Top of Records for the task
(** The arguments [a, b, c, d] of a step macro are variables it reads and, for the first,
    assigns: a macro call is an instruction on the four local variables. *)
Inductive md5_var := A | B | C | D.
Record md5_insn := mk_insn {
  i_fun : Z → Z → Z → Z;
  i_a : md5_var; i_b : md5_var; i_c : md5_var; i_d : md5_var;
  i_x : nat; i_s : Z; i_ac : Z }.
Definition MD5_FF := mk_insn MD5_F.
Definition MD5_GG := mk_insn MD5_G.
Definition MD5_HH := mk_insn MD5_H.
Definition MD5_II := mk_insn MD5_I.

Definition get_var (v : md5_var) (s : md5_state) : Z :=
  match v with A => st_a s | B => st_b s | C => st_c s | D => st_d s end.
Definition set_var (v : md5_var) (z : Z) (s : md5_state) : md5_state :=
  let '(mk_st a b c d) := s in
  match v with A => mk_st z b c d | B => mk_st a z c d | C => mk_st a b z d | D => mk_st a b c z end.
Definition exec_insn (x : nat → Z) (s : md5_state) (i : md5_insn) : md5_state :=
  set_var (i_a i)
    (MD5_STEP (i_fun i) (get_var (i_a i) s) (get_var (i_b i) s) (get_var (i_c i) s)
       (get_var (i_d i) s) (x (i_x i)) (i_s i) (i_ac i)) s.

(** [x[i] = block[i*4] | block[i*4+1]<<8 | block[i*4+2]<<16 | block[i*4+3]<<24] *)
Definition md5_word (block : list Z) (i : nat) : Z :=
  let b k := nth k block 0 in
  Z.lor (Z.lor (Z.lor (b (i * 4)%nat) (Z.shiftl (b (i * 4 + 1)%nat) 8))
           (Z.shiftl (b (i * 4 + 2)%nat) 16)) (Z.shiftl (b (i * 4 + 3)%nat) 24).

(** The 64 macro calls, in the order of the source. *)
Definition md5_program : list md5_insn :=
  [MD5_FF A B C D 0 7 0xd76aa478; MD5_FF D A B C 1 12 0xe8c7b756;
   MD5_FF C D A B 2 17 0x242070db; MD5_FF B C D A 3 22 0xc1bdceee;
   MD5_FF A B C D 4 7 0xf57c0faf; MD5_FF D A B C 5 12 0x4787c62a;
   MD5_FF C D A B 6 17 0xa8304613; MD5_FF B C D A 7 22 0xfd469501;
   MD5_FF A B C D 8 7 0x698098d8; MD5_FF D A B C 9 12 0x8b44f7af;
   MD5_FF C D A B 10 17 0xffff5bb1; MD5_FF B C D A 11 22 0x895cd7be;
   MD5_FF A B C D 12 7 0x6b901122; MD5_FF D A B C 13 12 0xfd987193;
   MD5_FF C D A B 14 17 0xa679438e; MD5_FF B C D A 15 22 0x49b40821;
   MD5_GG A B C D 1 5 0xf61e2562; MD5_GG D A B C 6 9 0xc040b340;
   MD5_GG C D A B 11 14 0x265e5a51; MD5_GG B C D A 0 20 0xe9b6c7aa;
   MD5_GG A B C D 5 5 0xd62f105d; MD5_GG D A B C 10 9 0x02441453;
   MD5_GG C D A B 15 14 0xd8a1e681; MD5_GG B C D A 4 20 0xe7d3fbc8;
   MD5_GG A B C D 9 5 0x21e1cde6; MD5_GG D A B C 14 9 0xc33707d6;
   MD5_GG C D A B 3 14 0xf4d50d87; MD5_GG B C D A 8 20 0x455a14ed;
   MD5_GG A B C D 13 5 0xa9e3e905; MD5_GG D A B C 2 9 0xfcefa3f8;
   MD5_GG C D A B 7 14 0x676f02d9; MD5_GG B C D A 12 20 0x8d2a4c8a;
   MD5_HH A B C D 5 4 0xfffa3942; MD5_HH D A B C 8 11 0x8771f681;
   MD5_HH C D A B 11 16 0x6d9d6122; MD5_HH B C D A 14 23 0xfde5380c;
   MD5_HH A B C D 1 4 0xa4beea44; MD5_HH D A B C 4 11 0x4bdecfa9;
   MD5_HH C D A B 7 16 0xf6bb4b60; MD5_HH B C D A 10 23 0xbebfbc70;
   MD5_HH A B C D 13 4 0x289b7ec6; MD5_HH D A B C 0 11 0xeaa127fa;
   MD5_HH C D A B 3 16 0xd4ef3085; MD5_HH B C D A 6 23 0x04881d05;
   MD5_HH A B C D 9 4 0xd9d4d039; MD5_HH D A B C 12 11 0xe6db99e5;
   MD5_HH C D A B 15 16 0x1fa27cf8; MD5_HH B C D A 2 23 0xc4ac5665;
   MD5_II A B C D 0 6 0xf4292244; MD5_II D A B C 7 10 0x432aff97;
   MD5_II C D A B 14 15 0xab9423a7; MD5_II B C D A 5 21 0xfc93a039;
   MD5_II A B C D 12 6 0x655b59c3; MD5_II D A B C 3 10 0x8f0ccc92;
   MD5_II C D A B 10 15 0xffeff47d; MD5_II B C D A 1 21 0x85845dd1;
   MD5_II A B C D 8 6 0x6fa87e4f; MD5_II D A B C 15 10 0xfe2ce6e0;
   MD5_II C D A B 6 15 0xa3014314; MD5_II B C D A 13 21 0x4e0811a1;
   MD5_II A B C D 4 6 0xf7537e82; MD5_II D A B C 11 10 0xbd3af235;
   MD5_II C D A B 2 15 0x2ad7d2bb; MD5_II B C D A 9 21 0xeb86d391].

Definition md5_transform (state : md5_state) (block : list Z) : md5_state :=
  let r := foldl (exec_insn (md5_word block)) state md5_program in
  mk_st (u32 (st_a state + st_a r)) (u32 (st_b state + st_b r))
        (u32 (st_c state + st_c r)) (u32 (st_d state + st_d r)).

Definition md5_init (ctx : md5_ctx) : md5_ctx :=
  mk_ctx (mk_st 0x67452301 0xefcdab89 0x98badcfe 0x10325476) 0 (ctx_buffer ctx).

(** [for (i = part_len; i + 63 < len; i += 64) md5_transform(ctx->state, input + i);]
    with [i] a [uint32_t]; the result is the new state and the final [i]. *)
Fixpoint md5_blocks (fuel : nat) (st : md5_state) (input : list Z) (i len : Z)
  : md5_state * Z :=
  match fuel with
  | O => (st, i)
  | S fuel' =>
      if u32 (i + 63) <? len
      then md5_blocks fuel'
             (md5_transform st (take 64 (drop (Z.to_nat i) input))) input (u32 (i + 64)) len
      else (st, i)
  end.

Definition md5_update (ctx : md5_ctx) (input : list Z) : md5_ctx :=
  let n := len input in
  let idx := u32 (Z.land (ctx_count ctx) 0x3f) in
  let count := u64 (ctx_count ctx + n) in
  let part_len := u32 (64 - idx) in
  let '(st, buf, idx, i) :=
    if part_len <=? n then
      let buf := blit (ctx_buffer ctx) (Z.to_nat idx) (take (Z.to_nat part_len) input) in
      let st := md5_transform (ctx_state ctx) buf in
      let '(st, i) := md5_blocks (S (length input / 64)) st input part_len n in
      (st, buf, 0, i)
    else (ctx_state ctx, ctx_buffer ctx, idx, 0) in
  mk_ctx st count (blit buf (Z.to_nat idx) (drop (Z.to_nat i) input)).

(** [static const uint8_t padding[64] = { 0x80 };] *)
Definition padding : list Z := 0x80 :: replicate 63 0.

Definition md5_final (ctx : md5_ctx) : list Z :=
  let bit_count := u64 (Z.shiftl (ctx_count ctx) 3) in
  let bits := map (λ i, u8 (Z.shiftr bit_count (Z.of_nat i * 8))) (seq 0 8) in
  let idx := u32 (Z.land (ctx_count ctx) 0x3f) in
  let pad_len := if idx <? 56 then u32 (56 - idx) else u32 (120 - idx) in
  let ctx := md5_update ctx (take (Z.to_nat pad_len) padding) in
  let ctx := md5_update ctx bits in
  let out w := [u8 w; u8 (Z.shiftr w 8); u8 (Z.shiftr w 16); u8 (Z.shiftr w 24)] in
  out (st_a (ctx_state ctx)) ++ out (st_b (ctx_state ctx)) ++
  out (st_c (ctx_state ctx)) ++ out (st_d (ctx_state ctx)).

(** The local [md5_ctx_t ctx;]: its buffer is uninitialised, here any 64 bytes. *)
Definition md5_hash (uninit : list Z) (data : list Z) : list Z :=
  let ctx := md5_init (mk_ctx (mk_st 0 0 0 0) 0 uninit) in
  md5_final (md5_update ctx data).

(** ** The specification: RFC 1321 *)

(** Addition modulo 2^32 and rotation of a 32-bit word. *)
Definition rfc_rotl (x s : Z) : Z := (x * 2 ^ s) mod 2 ^ 32 + x / 2 ^ (32 - s).
Definition rfc_fun (i : nat) : Z → Z → Z → Z :=
  match (i / 16)%nat with 0%nat => MD5_F | 1%nat => MD5_G | 2%nat => MD5_H | _ => MD5_I end.
Definition rfc_index (i : nat) : nat :=
  match (i / 16)%nat with
  | 0%nat => i | 1%nat => (5 * i + 1) mod 16
  | 2%nat => (3 * i + 5) mod 16 | _ => (7 * i) mod 16
  end%nat.
Definition rfc_shift (i : nat) : Z :=
  nth (i mod 4)
    (nth (i / 16) [[7; 12; 17; 22]; [5; 9; 14; 20]; [4; 11; 16; 23]; [6; 10; 15; 21]] []) 0.
(** [T[i] = floor (2^32 * |sin (i + 1)|)]. *)
Definition rfc_T : list Z :=
  [0xd76aa478; 0xe8c7b756; 0x242070db; 0xc1bdceee; 0xf57c0faf; 0x4787c62a; 0xa8304613;
   0xfd469501; 0x698098d8; 0x8b44f7af; 0xffff5bb1; 0x895cd7be; 0x6b901122; 0xfd987193;
   0xa679438e; 0x49b40821; 0xf61e2562; 0xc040b340; 0x265e5a51; 0xe9b6c7aa; 0xd62f105d;
   0x02441453; 0xd8a1e681; 0xe7d3fbc8; 0x21e1cde6; 0xc33707d6; 0xf4d50d87; 0x455a14ed;
   0xa9e3e905; 0xfcefa3f8; 0x676f02d9; 0x8d2a4c8a; 0xfffa3942; 0x8771f681; 0x6d9d6122;
   0xfde5380c; 0xa4beea44; 0x4bdecfa9; 0xf6bb4b60; 0xbebfbc70; 0x289b7ec6; 0xeaa127fa;
   0xd4ef3085; 0x04881d05; 0xd9d4d039; 0xe6db99e5; 0x1fa27cf8; 0xc4ac5665; 0xf4292244;
   0x432aff97; 0xab9423a7; 0xfc93a039; 0x655b59c3; 0x8f0ccc92; 0xffeff47d; 0x85845dd1;
   0x6fa87e4f; 0xfe2ce6e0; 0xa3014314; 0x4e0811a1; 0xf7537e82; 0xbd3af235; 0x2ad7d2bb;
   0xeb86d391].

(** One of the 64 operations, [a = b + ((a + f(b,c,d) + X[k] + T[i]) <<< s)], followed by
    the renaming of the registers. *)
Definition rfc_round (X : nat → Z) (s : md5_state) (i : nat) : md5_state :=
  let '(mk_st a b c d) := s in
  let t := (a + rfc_fun i b c d + X (rfc_index i) + nth i rfc_T 0) mod 2 ^ 32 in
  mk_st d ((rfc_rotl t (rfc_shift i) + b) mod 2 ^ 32) b c.

Definition rfc_transform (s : md5_state) (block : list Z) : md5_state :=
  let X k := le_decode (take 4 (drop (4 * k) block)) in
  let r := foldl (rfc_round X) s (seq 0 64) in
  mk_st ((st_a s + st_a r) mod 2 ^ 32) ((st_b s + st_b r) mod 2 ^ 32)
        ((st_c s + st_c r) mod 2 ^ 32) ((st_d s + st_d r) mod 2 ^ 32).

(** Padding: a 1 bit, zeros up to 56 modulo 64, the length in bits modulo 2^64. *)
Definition md5_pad (msg : list Z) : list Z :=
  msg ++ 0x80 :: replicate (Z.to_nat ((55 - len msg) mod 64)) 0 ++ le_encode 8 (8 * len msg).

Fixpoint rfc_blocks (n : nat) (s : md5_state) (l : list Z) : md5_state :=
  match n with O => s | S n' => rfc_blocks n' (rfc_transform s (take 64 l)) (drop 64 l) end.

Definition rfc_init : md5_state := mk_st 0x67452301 0xefcdab89 0x98badcfe 0x10325476.
Definition rfc_output (s : md5_state) : list Z :=
  le_encode 4 (st_a s) ++ le_encode 4 (st_b s) ++ le_encode 4 (st_c s) ++ le_encode 4 (st_d s).
Definition md5_spec (msg : list Z) : list Z :=
  let p := md5_pad msg in rfc_output (rfc_blocks (length p / 64) rfc_init p).

(** ** The unrolled transform is the RFC's loop *)

Lemma MD5_ROT_rotl x s : 0 < s < 32 → is_u32 x → MD5_ROT x s = rfc_rotl x s.
Proof.
  intros Hs Hx. unfold MD5_ROT, rfc_rotl, u32.
  rewrite Z.shiftl_mul_pow2, Z.shiftr_div_pow2 by lia.
  apply (lor_add _ _ s); [lia| |].
  - replace (2 ^ 32) with (2 ^ s * 2 ^ (32 - s)) by (rewrite <-Z.pow_add_r by lia; f_equal; lia).
    rewrite (Z.mul_comm x), Z.mul_mod_distr_l by lia.
    rewrite Z.mul_comm. apply Z.mod_mul. lia.
  - split; [apply Z.div_pos; unfold is_u in Hx; lia|].
    apply Z.div_lt_upper_bound; [lia|].
    rewrite <-Z.pow_add_r by lia. replace (32 - s + s) with 32 by lia. apply Hx.
Qed.

Lemma MD5_STEP_rfc f a b c d x s ac :
  0 < s < 32 →
  MD5_STEP f a b c d x s ac =
  (rfc_rotl ((a + f b c d + x + ac) mod 2 ^ 32) s + b) mod 2 ^ 32.
Proof.
  intros Hs. unfold MD5_STEP. rewrite MD5_ROT_rotl by eauto with c_ints.
  unfold u32. do 2 f_equal.
  by rewrite Zplus_mod_idemp_r, !Z.add_assoc, Zplus_mod_idemp_r.
Qed.

(** The word of a block, as bytes. *)
Lemma md5_word_le block k :
  bytes block → (4 * k + 4 ≤ length block)%nat →
  md5_word block k = le_decode (take 4 (drop (4 * k) block)).
Proof.
  intros Hb Hk. unfold md5_word.
  rewrite (Nat.mul_comm k 4).
  assert (∃ x y z w l, drop (4 * k) block = x :: y :: z :: w :: l) as (x&y&z&w&l&Hd).
  { pose proof (length_drop block (4 * k)). destruct (drop (4 * k) block) as [|x [|y [|z [|w l]]]];
      simpl in *; try lia. by eexists _, _, _, _, _. }
  assert (∀ i v, (x :: y :: z :: w :: l) !! i = Some v → nth (4 * k + i) block 0 = v) as Hn.
  { intros i v. rewrite <-Hd, lookup_drop. intros Hi. by apply nth_lookup_Some. }
  rewrite <-(Nat.add_0_r (4 * k)), (Hn 0%nat x), Nat.add_0_r by done.
  rewrite (Hn 1%nat y), (Hn 2%nat z), (Hn 3%nat w), Hd by done.
  assert (bytes (x :: y :: z :: w :: l)) as Hx by (rewrite <-Hd; by apply Forall_drop).
  rewrite !Forall_cons in Hx. destruct Hx as (Hx&Hy&Hz&Hw&_). by rewrite le4_value.
Qed.

(** One round of the loop, in the vocabulary of the code: a step macro on the registers,
    which are then renamed. *)
Definition round_word (x : nat → Z) (s : md5_state) (i : nat) : md5_state :=
  let '(mk_st a b c d) := s in
  mk_st d (MD5_STEP (rfc_fun i) a b c d (x (rfc_index i)) (rfc_shift i) (nth i rfc_T 0)) b c.

Lemma rfc_shift_range i : (i < 64)%nat → 0 < rfc_shift i < 32.
Proof.
  intros Hi. pose proof (forallb_seq_spec (λ i, (0 <? rfc_shift i) && (rfc_shift i <? 32)) 64
    eq_refl i Hi) as H. simpl in H. lia.
Qed.

Lemma rfc_index_range i : (i < 64)%nat → (rfc_index i < 16)%nat.
Proof.
  intros Hi.
  pose proof (forallb_seq_spec (λ i, (rfc_index i <? 16)%nat) 64 eq_refl i Hi) as H.
  by apply Nat.ltb_lt in H.
Qed.

Lemma round_word_rfc block s i :
  bytes block → length block = 64%nat → (i < 64)%nat →
  round_word (md5_word block) s i =
  rfc_round (λ k, le_decode (take 4 (drop (4 * k) block))) s i.
Proof.
  intros Hb Hl Hi. destruct s as [a b c d]. unfold round_word, rfc_round.
  rewrite MD5_STEP_rfc by (by apply rfc_shift_range).
  rewrite md5_word_le; [done|done|].
  pose proof (rfc_index_range i Hi). lia.
Qed.

(** The code permutes the variables instead of renaming the registers: before macro call
    [i] the RFC's registers are the variables rotated [i mod 4] times. *)
Definition rot_regs (i : nat) (s : md5_state) : md5_state :=
  let '(mk_st a b c d) := s in
  match (i mod 4)%nat with
  | 0%nat => mk_st a b c d | 1%nat => mk_st d a b c | 2%nat => mk_st c d a b | _ => mk_st b c d a
  end.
Bottom of Records for the task
**What is expected:**
Retype exactly. Start at the line with "Definition round_word (x" and stop at the last line of the data.

**Result below:**
Definition round_word (x : nat → Z) (s : md5_state) (i : nat) : md5_state :=
  let '(mk_st a b c d) := s in
  mk_st d (MD5_STEP (rfc_fun i) a b c d (x (rfc_index i)) (rfc_shift i) (nth i rfc_T 0)) b c.

Lemma rfc_shift_range i : (i < 64)%nat → 0 < rfc_shift i < 32.
Proof.
  intros Hi. pose proof (forallb_seq_spec (λ i, (0 <? rfc_shift i) && (rfc_shift i <? 32)) 64
    eq_refl i Hi) as H. simpl in H. lia.
Qed.

Lemma rfc_index_range i : (i < 64)%nat → (rfc_index i < 16)%nat.
Proof.
  intros Hi.
  pose proof (forallb_seq_spec (λ i, (rfc_index i <? 16)%nat) 64 eq_refl i Hi) as H.
  by apply Nat.ltb_lt in H.
Qed.

Lemma round_word_rfc block s i :
  bytes block → length block = 64%nat → (i < 64)%nat →
  round_word (md5_word block) s i =
  rfc_round (λ k, le_decode (take 4 (drop (4 * k) block))) s i.
Proof.
  intros Hb Hl Hi. destruct s as [a b c d]. unfold round_word, rfc_round.
  rewrite MD5_STEP_rfc by (by apply rfc_shift_range).
  rewrite md5_word_le; [done|done|].
  pose proof (rfc_index_range i Hi). lia.
Qed.

(** The code permutes the variables instead of renaming the registers: before macro call
    [i] the RFC's registers are the variables rotated [i mod 4] times. *)
Definition rot_regs (i : nat) (s : md5_state) : md5_state :=
  let '(mk_st a b c d) := s in
  match (i mod 4)%nat with
  | 0%nat => mk_st a b c d | 1%nat => mk_st d a b c | 2%nat => mk_st c d a b | _ => mk_st b c d a
  end.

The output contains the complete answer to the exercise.